IdA: mehr Chancengleichheit durch Auslandserfahrung

Es hat mich besonders gefreut, in Traunreut zu einer Fachtagung des Diakonischen Werks Traunstein e.V. über ein ganz besonderes soziales Projekt eingeladen zu sein: IdA – Integration durch Austausch.

Ziel von IdA ist es, benachteiligten Jugendlichen und jungen Erwachsenen neue Chancen auf dem Arbeitsplatz zu bieten. Jugendliche mit „multiplen Vermittlungshemmnissen“ (physische und psychische Gesundheit, Lernbehinderung, schwierige Lebenslagen etc.) und jungen Alleinerziehenden ohne berufliche Perspektive wird hier ermöglicht, ein Auslandspraktikum zu machen: z.B. auf einem Demeterhof in Slowenien oder in Betrieben auf Kreta.

v.l.n.r.: Franc Zavodnik (Praxisanleiter Slowenien), Margarete Winnichner (Projektleitung ALimA, 2. Vorsitzende Diakonisches Werk Traunstein e.V.), Rosa Hochschwarzer (Projektleitung Frau und Beruf GmbH), Gisela Sengl (MdL, Bündnis 90 Die Grünen), Klaus Barthel (Projektleitung ALimA, Diakonie Herzogsägmühle), Natasa Cvetec (Arbeitsmarktexpertin Slowenien, Zavod Horus).
v.l.n.r.: Franc Zavodnik (Praxisanleiter Slowenien), Margarete Winnichner (Projektleitung ALimA, 2. Vorsitzende Diakonisches Werk Traunstein e.V.), Rosa Hochschwarzer (Projektleitung Frau und Beruf GmbH), Gisela Sengl (MdL, Bündnis 90 Die Grünen), Klaus Barthel (Projektleitung ALimA, Diakonie Herzogsägmühle), Natasa Cvetec (Arbeitsmarktexpertin Slowenien, Zavod Horus).

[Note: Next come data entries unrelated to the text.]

(** X: whatever the document and the attributes, the tables that
    [export] writes for the result of [parse_ldif] read back line by
    line as the header followed by one row for each node, and one for
    each edge, in the order of the lists: no value of the result holds
    a line boundary. *)
Theorem exported_tables_one_row_each (content : string) (attrs : list string) :
  ∃ ns es, parse_ldif content attrs = Ok (ns, es) ∧
    splitlines (LDIFConsole.nodes_table ns) = "Id,Label,Type" :: map node_line ns ∧
    splitlines (LDIFConsole.edges_table es) =
      "Source,Target,Relation" :: map edge_line es.
Proof.
  destruct (parse_ldif_nodes content attrs) as (ns & es & Hp & _ & Hn).
  destruct (parse_ldif_edges content attrs) as (ns' & es' & Hp' & He).
  rewrite Hp in Hp'. injection Hp' as <- <-.
  pose proof (splitlines_linebreak_free content) as Hfree.
  exists ns, es. split_and!; [done|..].
  - rewrite nodes_table_unlines. apply splitlines_unlines.
    constructor; [done|]. apply Forall_forall. intros l Hin%list_elem_of_In.
    apply in_map_iff in Hin as (n & <- & Hin%list_elem_of_In).
    apply Hn in Hin as (pre & raw & post & Hl & Hadd).
    assert (linebreak_free (strip raw) = true) as Hraw.
    { apply strip_linebreak_free, (proj1 (Forall_forall _ _) Hfree).
      rewrite Hl. apply elem_of_app. right. apply list_elem_of_here. }
    pose proof (governing_dn_linebreak_free _ _ _ _ Hfree Hl) as Hd.
    destruct Hadd as [(v & Hv & _ & ->)|(v & Hv & _ & ->)];
      rewrite Hv, linebreak_free_app in Hraw;
      apply andb_true_iff in Hraw as [_ Hraw];
      (apply node_line_linebreak_free;
       [done|by apply strip_linebreak_free|done]).
  - rewrite edges_table_unlines. apply splitlines_unlines.
    constructor; [done|]. apply Forall_forall. intros l Hin%list_elem_of_In.
    apply in_map_iff in Hin as (e & <- & Hin%list_elem_of_In).
    apply He in Hin as (pre & raw & post & attr & Hl & _ & _ & _ & _ & _ & ->).
    assert (linebreak_free (strip raw) = true) as Hraw.
    { apply strip_linebreak_free, (proj1 (Forall_forall _ _) Hfree).
      rewrite Hl. apply elem_of_app. right. apply list_elem_of_here. }
    pose proof (governing_dn_linebreak_free _ _ _ _ Hfree Hl) as Hd.
    apply edge_line_linebreak_free; [by apply line_value_linebreak_free|done|done].
Qed.

(** ** [load_ldif] *)

Lemma getitem_int_in_range {A : Type} (l : list A) (i : nat) :
  i < length l → ∃ x, getitem_int l (Z.of_nat i) = Ok x.
Proof.
  intros Hi. unfold getitem_int. cbv zeta.
  rewrite (bool_decide_eq_false_2 (Z.of_nat i < 0)%Z) by lia.
  rewrite (bool_decide_eq_true_2 (0 ≤ Z.of_nat i)%Z) by lia.
  rewrite (bool_decide_eq_true_2 (Z.of_nat i < Z.of_nat (length l))%Z) by lia.
  simpl. rewrite Nat2Z.id. unfold getitem.
  destruct (lookup_lt_is_Some_2 l i Hi) as [x ->]. by exists x.
Qed.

Diakonie und Jobcenter arbeiten mit diesem neuen, anderen Ansatz seit Jahren sehr erfolgreich Hand in Hand – mit sehr schönen Ergebnissen:

Alle Teilnehmer kommen motiviert zurück, die meisten sind orientierter, haben nun endlich Ziele, können besser mit Konflikten umgehen. Und das Wichtigste: sie hatten Erfolgserlebnisse! Vor allem in der Landwirtschaft ist jeder, der mitarbeitet, auch wirklich wichtig– und dieses Gefühl brauchen besonders junge Menschen, die in ihrem bisherigen Leben vielleicht noch nie erlebt haben, wichtig zu sein. Und sie lernen dabei, wie schön es sein kann, sein Leben selber meistern zu können.

Das IdA-Konzept berührt mich auch in vielen persönlichen Aspekten:

Als Frau und Mutter – als Biobäuerin – und als Politikerin freue ich mich besonders, dass dieses Projekt meine beiden politischen Hauptanliegen – Landwirtschaft und Bildung – abbildet.

Chancengerechtigkeit ist ja für uns Grüne von jeher ein wichtiges Anliegen. Und selbst in einer Gesellschaft wie unserer, die laut Ministerpräsident Seehofer Vollbeschäftigung anstrebt, ist Chancengleichheit noch lange nicht erreicht. Gerade aber eine Gesellschaft wie unsere, die die finanziellen Mittel zur Verfügung hat, hat die Verpflichtung, diesen Menschen zu helfen.